The train wasn’t too full, but there there were a number of people. There were some consumptives going to the Highland Inn. They didn’t talk. There were others that didn’t look too happy. At first I thought they were miners or prospectors, but they’d be going up further North, not through the Park. I think these men were part of a work gang going to the east end of the Park. There’s rumours that there’s still labour camps out there.I didn’t ask questions.
Shannon was there at the station to pick me up. He received my letter but said he didn’t have a chance to write back. Annie’s the one to write the letters, so she was the one who didn’t have the chance to write back. Shannon had the sled. It’ll be another month and half before the road to lodge will be passable by wagon. The snow is deep this year and it’s looking like the spring will be a cold one this year.

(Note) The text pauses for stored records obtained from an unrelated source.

Lemma zero_cap_or_no_category_selects_nothing_witness :
  ∃ d,
    json_output (@create_focused_sample_no_cat90 rotate_gen elements_order
                   0 crowded {["p.jpg"]} 15 0 42) = Some d
    ∧ out_images d = [] ∧ out_annotations d = []
    ∧ effects (@create_focused_sample_no_cat90 rotate_gen elements_order
                 0 crowded {["p.jpg"]} 15 0 42) = [WriteJson d]
    ∧ outcome (@create_focused_sample_no_cat90 rotate_gen elements_order
                 0 crowded {["p.jpg"]} 15 0 42) = inl ZeroDivisionError.
Proof.
  apply (@zero_cap_or_no_category_selects_nothing rotate_gen elements_order
           0 crowded {["p.jpg"]} 15 0 42).
  left. reflexivity.
Defined.

Lemma returned_data_is_written_witness :
  json_output run_crowded = Some out_crowded
  ∧ [7; 5] = top_categories crowded 15.
Proof.
  destruct (@returned_data_is_written rotate_gen elements_order
              0 crowded {["p.jpg"; "q.jpg"; "s.jpg"]} 15 3 42 out_crowded [7; 5]
              ltac:(vm_compute; reflexivity)) as (Hj & Htop & _).
  split; [exact Hj|exact Htop].
Defined.

Lemma every_output_image_is_annotated_witness :
  mkImage 14 "t.jpg" [] ∈ images crowded
  ∧ ∃ ann, ann ∈ out_annotations out_crowded
           ∧ image_id ann = 14
           ∧ category_id ann ∈ top_categories crowded 15.
Proof.
  apply (@every_output_image_is_annotated rotate_gen elements_order
           0 crowded {["p.jpg"; "q.jpg"; "s.jpg"]} 15 3 42 out_crowded
           ltac:(vm_compute; reflexivity) (mkImage 14 "t.jpg" [])).
  cbn. do 3 right. left.
Defined.

Lemma output_annotations_are_those_of_output_images_witness :
  out_annotations out_crowded
  = filter (λ ann, category_id ann ≠ EXCLUDED ∧ refers_to (out_images out_crowded) ann)
      (annotations crowded).
Proof.
  destruct (@output_annotations_are_those_of_output_images rotate_gen elements_order
              0 crowded {["p.jpg"; "q.jpg"; "s.jpg"]} 15 3 42 out_crowded
              ltac:(vm_compute; reflexivity)) as [Heq _].
  exact Heq.
Defined.

Lemma sample_size_is_bounded_witness :
  (length (out_images out_crowded) ≤ Z.to_nat 15 * Z.to_nat 3)%nat.
Proof.
  destruct (@sample_size_is_bounded rotate_gen elements_order
              0 crowded {["p.jpg"; "q.jpg"; "s.jpg"]} 15 3 42 out_crowded
              ltac:(vm_compute; reflexivity)) as (_ & _ & Hbound).
  apply Hbound. apply (bool_decide_unpack _). vm_compute. exact I.
Defined.

Lemma every_top_category_gets_its_quota_witness :
  Z.min 3 (Z.of_nat (length (images_containing crowded 7)))
  ≤ Z.of_nat (length (filter (contains_category crowded 7) (out_images out_crowded))).
Proof.
  apply (@every_top_category_gets_its_quota rotate_gen elements_order
           0 crowded {["p.jpg"; "q.jpg"; "s.jpg"]} 15 3 42 out_crowded
           ltac:(vm_compute; reflexivity) 7).
  vm_compute. left.
Defined.

Lemma large_cap_selects_every_eligible_image_witness :
  out_images out_scenario
  = filter (has_top_category scenario (top_categories scenario 2)) (images scenario).
Proof.
  apply (@large_cap_selects_every_eligible_image rotate_gen elements_order
           0 scenario {["A.jpg"]} 2 10 42 out_scenario).
  - vm_compute. reflexivity.
  - intros c Hc. rewrite scenario_top in Hc. list_cases Hc; by vm_compute.
Defined.

Lemma copy_accounts_for_every_image_witness :
  ∃ cs,
    copy_state run_crowded = Some cs
    ∧ (copied cs + missing cs)%nat = length (out_images out_crowded)
    ∧ length (copy_events cs) = copied cs
    ∧ (∀ e, e ∈ copy_events cs ↔
            ∃ img, img ∈ out_images out_crowded
                   ∧ file_name img ∈ ({["p.jpg"; "q.jpg"; "s.jpg"]} : gset string)
                   ∧ e = CopyFile (file_name img))
    ∧ ((∀ img, img ∈ out_images out_crowded →
               file_name img ∈ ({["p.jpg"; "q.jpg"; "s.jpg"]} : gset string)) →
       missing cs = 0%nat ∧ copied cs = length (out_images out_crowded)).
Proof.
  apply (@copy_accounts_for_every_image rotate_gen elements_order
           0 crowded {["p.jpg"; "q.jpg"; "s.jpg"]} 15 3 42 out_crowded).
  vm_compute. reflexivity.
Defined.

Lemma report_matches_written_data_witness :
  line_cat <$> report_lines report_crowded = top_categories crowded 15
  ∧ report_total_annotations report_crowded = length (out_annotations out_crowded)
  ∧ report_cat_90_removed report_crowded
    = length (filter (λ ann, category_id ann = EXCLUDED
                             ∧ refers_to (out_images out_crowded) ann)
                (annotations crowded)).
Proof.
  destruct (@report_matches_written_data rotate_gen elements_order
              0 crowded {["p.jpg"; "q.jpg"; "s.jpg"]} 15 3 42 out_crowded report_crowded
              ltac:(vm_compute; reflexivity)
              ltac:(vm_compute; do 3 right; left))
    as (_ & Hcats & _ & _ & _ & Hanns & Hremoved).
  split_and!; [exact Hcats|exact Hanns|exact Hremoved].
Defined.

When we got to the lodge, I didn’t unpack right away. I wanted to sketch. The sky was a clear blue and the clouds were like white puffs of cotton. I wanted to capture this so I set out just in front the lodge to paint. I was done quickly about 5:00pm.
Right now, I’m the only guest at Mowat Lodge that’s not on ‘Doctor’s orders’. Shannon and Annie got two guests from Ottawa last week. Tuberculosis patients who were ordered to get fresh air in the North. Each morning they are bundled and put out on the porch. Each evening they are brought back in. They were still out there when I returned from my sketching.
For reading I brought a few books with me but Shannon gets the daily papers from the Highland Inn. They’re a day behind and free. I reckon that getting the news a day behind isn’t a big deal. It’s something to read while I’m down by the fireplace in the lodge.
After supper I went up to my room. I’ve had the same room for the past couple of years now. It’s on the second floor on the northeast side. My window is the 2nd last from the end. The bed is one of those old metal hospital beds from when this building was a hospital. Shannon replaced the mattresses, but no matter what, you feel like you’re sleeping on a hospital bed. I don’t mind. I often sleep on the ground with just a blanket so I’m used to the lumps and bumps. I would joke with Shannon that when at Mowat Lodge I feel like a patient of a former hospital.
As I settle into my room I can’t help but be reminded of the painting of Vincent’s Bedroom in Arles. The dimensions of the room in Van Gogh’s painting painting is about the same as mine. The furnishings are similar too. A modest bed, dresser and two chairs. Indeed, the window is in the same place. His window look onto a village street while my window has a grand view eastward looking onto Canoe Lake. I liked what Van Gogh did with the colours and the changes in perspective. Nothing hung straight on the wall and it seems gravity had left for another town. That’s why I liked it so much. He took something so mundane, his room and transformed it into something beautiful. Inspiring.
That’s it for tonight. Tomorrow is another day.